By Hal Patnott, Children’s Librarian
Have you ever wished you could explore the worlds of your favorite characters? Do you dream of running off on a grand adventure with your friends by your side? If you answered yes to either of those questions, then you might want to try tabletop roleplaying at your next game night.
Tabletop roleplaying games like Dungeons & Dragons (D&D) surged in popularity with the release of the 5th edition of the game and exposure in popular media like the Netflix series Stranger Things. Unfortunately, they have a reputation for complex rules, so even if you love fantasy, it might feel intimidating to try to figure out where to start.

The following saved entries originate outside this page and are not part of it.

(* ===== verification/QueueBench.v ===== *)
(** * The benchmarks of the queues

    src/src/logging/impl/spsc_queue_bench.cc and spmc_queue_bench.cc: what the calls inside the timed
    loops return, for any number of iterations, any argument of the registered range and any
    allocator; and the object that the benchmarks with two threads share. *)

From S2P Require Import Prelude Ring ByteQueue SpscQueue SpmcQueue Benchmark.

Definition kDefaultQueueCapacity : Z := 1024 * 4.
Definition kMediumQueueCapacity : Z := 1024 * 64.
Definition kLargeQueueCapacity : Z := 1024 * 1024 * 2.

(** What a benchmark is said to measure: calls that fill a queue and take nothing out, calls that
    empty a queue filled before the loop, or calls that do both. *)
Inductive kind := Fills | Drains | Passes.

Record measure := { m_capacity : Z; m_size : Z; m_kind : kind }.

(** ** spsc_queue_bench.cc *)

Definition spsc_queue_enqueue_1_byte (alloc : Z -> option bytes) (st : State) :=
  queue ← reserve alloc kDefaultQueueCapacity;
  let data : bytes := [ch 0xAA] in
  timed st (λ queue, enqueue_object queue data) queue.

Definition spsc_queue_dequeue_1_byte (alloc : Z -> option bytes) (st : State) :=
  queue ← reserve alloc kDefaultQueueCapacity;
  let data : bytes := [ch 0xAA] in
  '(_, queue) ← times (Z.to_nat (range_0 st)) (λ queue, enqueue_object queue data) queue;
  '(results, (queue, _)) ← timed st (λ '(queue, data),
      '(status, data, queue) ← dequeue_object queue data; Some (status, (queue, data))) (queue, data);
  Some (results, queue).

Definition spsc_queue_enqueue_16_bytes (alloc : Z -> option bytes) (st : State) :=
  queue ← reserve alloc kDefaultQueueCapacity;
  let data : bytes := replicate 16 Byte.x00 in
  timed st (λ queue, enqueue_bytes queue data) queue.

Definition spsc_queue_dequeue_16_bytes (alloc : Z -> option bytes) (st : State) :=
  queue ← reserve alloc kDefaultQueueCapacity;
  let data : bytes := replicate 16 Byte.x00 in
  '(_, queue) ← times (Z.to_nat (u64 (range_0 st) / 16)) (λ queue, enqueue_bytes queue data) queue;
  '(results, (queue, _)) ← timed st (λ '(queue, data),
      '(status, out, queue) ← dequeue_bytes queue 16; Some (status, (queue, fill data out))) (queue, data);
  Some (results, queue).

Definition spsc_queue_enqueue_64_bytes (alloc : Z -> option bytes) (st : State) :=
  queue ← reserve alloc kDefaultQueueCapacity;
  let data : bytes := replicate 64 Byte.x00 in
  timed st (λ queue, enqueue_bytes queue data) queue.

Definition spsc_queue_dequeue_64_bytes (alloc : Z -> option bytes) (st : State) :=
  queue ← reserve alloc kDefaultQueueCapacity;
  let data : bytes := replicate 64 Byte.x00 in
  '(_, queue) ← times (Z.to_nat (u64 (range_0 st) / 64)) (λ queue, enqueue_bytes queue data) queue;
  '(results, (queue, _)) ← timed st (λ '(queue, data),
      '(status, out, queue) ← dequeue_bytes queue 64; Some (status, (queue, fill data out))) (queue, data);
  Some (results, queue).

Definition spsc_queue_enqueue_peek_dequeue_16_bytes (alloc : Z -> option bytes) (st : State) :=
  queue ← reserve alloc kDefaultQueueCapacity;
  let data_in : bytes := replicate 16 Byte.x00 in
  let data_out : bytes := replicate 16 Byte.x00 in
  '(results, (queue, _)) ← timed st (λ '(queue, data_out),
      '(_, queue) ← enqueue_bytes queue data_in;
      '(_, out) ← peek_bytes queue 16;
      let data_out := fill data_out out in
      '(status, out, queue) ← dequeue_bytes queue 16;
      Some (status, (queue, fill data_out out))) (queue, data_out);
  Some (results, queue).

Definition spsc_queue_enqueue_1_byte_medium_capacity (alloc : Z -> option bytes) (st : State) :=
  queue ← reserve alloc kMediumQueueCapacity;
  let data : bytes := [ch 0xAA] in
  timed st (λ queue, enqueue_object queue data) queue.

Definition spsc_queue_dequeue_1_byte_medium_capacity (alloc : Z -> option bytes) (st : State) :=
  queue ← reserve alloc kMediumQueueCapacity;
  let data : bytes := [ch 0xAA] in
  '(_, queue) ← times (Z.to_nat (range_0 st)) (λ queue, enqueue_object queue data) queue;
  '(results, (queue, _)) ← timed st (λ '(queue, data),
      '(status, data, queue) ← dequeue_object queue data; Some (status, (queue, data))) (queue, data);
  Some (results, queue).

Definition spsc_queue_enqueue_64_bytes_medium_capacity (alloc : Z -> option bytes) (st : State) :=
  queue ← reserve alloc kMediumQueueCapacity;
  let data : bytes := replicate 64 Byte.x00 in
  timed st (λ queue, enqueue_bytes queue data) queue.

Definition spsc_queue_dequeue_64_bytes_medium_capacity (alloc : Z -> option bytes) (st : State) :=
  queue ← reserve alloc kMediumQueueCapacity;
  let data : bytes := replicate 64 Byte.x00 in
  '(_, queue) ← times (Z.to_nat (u64 (range_0 st) / 64)) (λ queue, enqueue_bytes queue data) queue;
  '(results, (queue, _)) ← timed st (λ '(queue, data),
      '(status, out, queue) ← dequeue_bytes queue 64; Some (status, (queue, fill data out))) (queue, data);
  Some (results, queue).

Definition spsc_queue_enqueue_1_byte_large_capacity (alloc : Z -> option bytes) (st : State) :=
  queue ← reserve alloc kLargeQueueCapacity;
  let data : bytes := [ch 0xAA] in
  timed st (λ queue, enqueue_object queue data) queue.

Definition spsc_queue_dequeue_1_byte_large_capacity (alloc : Z -> option bytes) (st : State) :=
  queue ← reserve alloc kLargeQueueCapacity;
  let data : bytes := [ch 0xAA] in
  '(_, queue) ← times (Z.to_nat (range_0 st)) (λ queue, enqueue_object queue data) queue;
  '(results, (queue, _)) ← timed st (λ '(queue, data),
      '(status, data, queue) ← dequeue_object queue data; Some (status, (queue, data))) (queue, data);
  Some (results, queue).

Definition spsc_queue_enqueue_64_bytes_large_capacity (alloc : Z -> option bytes) (st : State) :=
  queue ← reserve alloc kLargeQueueCapacity;
  let data : bytes := replicate 64 Byte.x00 in
  timed st (λ queue, enqueue_bytes queue data) queue.

Definition spsc_queue_dequeue_64_bytes_large_capacity (alloc : Z -> option bytes) (st : State) :=
  queue ← reserve alloc kLargeQueueCapacity;
  let data : bytes := replicate 64 Byte.x00 in
  '(_, queue) ← times (Z.to_nat (u64 (range_0 st) / 64)) (λ queue, enqueue_bytes queue data) queue;
  '(results, (queue, _)) ← timed st (λ '(queue, data),
      '(status, out, queue) ← dequeue_bytes queue 64; Some (status, (queue, fill data out))) (queue, data);
  Some (results, queue).

(** The [BENCHMARK] lines. *)
Definition spsc_queue_benchmarks : list (registered (list QueueStatus * SpscQueue)) := [
  Build_registered spsc_queue_enqueue_1_byte None;
  Build_registered spsc_queue_dequeue_1_byte (Some (8, kDefaultQueueCapacity / 2));
  Build_registered spsc_queue_enqueue_16_bytes None;
  Build_registered spsc_queue_dequeue_16_bytes (Some (32, kDefaultQueueCapacity / 2));
  Build_registered spsc_queue_enqueue_64_bytes None;
  Build_registered spsc_queue_dequeue_64_bytes (Some (128, kDefaultQueueCapacity / 2));
  Build_registered spsc_queue_enqueue_peek_dequeue_16_bytes None;
  Build_registered spsc_queue_enqueue_1_byte_medium_capacity None;
  Build_registered spsc_queue_dequeue_1_byte_medium_capacity (Some (8, kMediumQueueCapacity / 2));
  Build_registered spsc_queue_enqueue_64_bytes_medium_capacity None;
  Build_registered spsc_queue_dequeue_64_bytes_medium_capacity (Some (128, kMediumQueueCapacity / 2));
  Build_registered spsc_queue_enqueue_1_byte_large_capacity None;
  Build_registered spsc_queue_dequeue_1_byte_large_capacity (Some (8, kLargeQueueCapacity / 2));
  Build_registered spsc_queue_enqueue_64_bytes_large_capacity None;
  Build_registered spsc_queue_dequeue_64_bytes_large_capacity (Some (128, kLargeQueueCapacity / 2)) ].

Definition spsc_queue_measures : list measure := [
  {| m_capacity := kDefaultQueueCapacity; m_size := 1; m_kind := Fills |};
  {| m_capacity := kDefaultQueueCapacity; m_size := 1; m_kind := Drains |};
  {| m_capacity := kDefaultQueueCapacity; m_size := 16; m_kind := Fills |};
  {| m_capacity := kDefaultQueueCapacity; m_size := 16; m_kind := Drains |};
  {| m_capacity := kDefaultQueueCapacity; m_size := 64; m_kind := Fills |};
  {| m_capacity := kDefaultQueueCapacity; m_size := 64; m_kind := Drains |};
  {| m_capacity := kDefaultQueueCapacity; m_size := 16; m_kind := Passes |};
  {| m_capacity := kMediumQueueCapacity; m_size := 1; m_kind := Fills |};
  {| m_capacity := kMediumQueueCapacity; m_size := 1; m_kind := Drains |};
  {| m_capacity := kMediumQueueCapacity; m_size := 64; m_kind := Fills |};
  {| m_capacity := kMediumQueueCapacity; m_size := 64; m_kind := Drains |};
  {| m_capacity := kLargeQueueCapacity; m_size := 1; m_kind := Fills |};
  {| m_capacity := kLargeQueueCapacity; m_size := 1; m_kind := Drains |};
  {| m_capacity := kLargeQueueCapacity; m_size := 64; m_kind := Fills |};
  {| m_capacity := kLargeQueueCapacity; m_size := 64; m_kind := Drains |} ].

I am a huge fan of tabletop roleplaying games, but not because I love dragons, unicorns, and all things magical. Tabletop roleplaying opens up opportunities to explore identity, name emotions, build problem-solving skills, learn teamwork, and practice math and creative writing, all in the context of a fun game.
They can feature stories of any genre, and they don’t need to focus on killing monsters with swords or magic. In fact, roleplaying adventures can encourage young people to listen, build empathy, and find other avenues for navigating conflict.
Want to give tabletop roleplaying games a try?
Here are some resources to get you started!
Join us for Tabletop Adventurer Training
We welcome students in grades 3-5 to join us on Saturday, October 29, and Saturday, November 19, for Tabletop Adventurer Training. These programs are especially for new and first-time tabletop roleplayers. In October and November, we will focus on foundational skills and core mechanics for Dungeons & Dragons. Register now »
Watch a how-to video
Follow along as Hal, Shelley, and Jenny prepare to set off on an adventure! In this video tutorial, you’ll learn how to get started playing Wanderhome, including building characters.
Check out a Discovery Kit
- Tabletop Roleplaying Discovery Kit: Unleash your magic and imagination! This kit has everything you need to play Spell: the RPG, including a book of pre-written adventures.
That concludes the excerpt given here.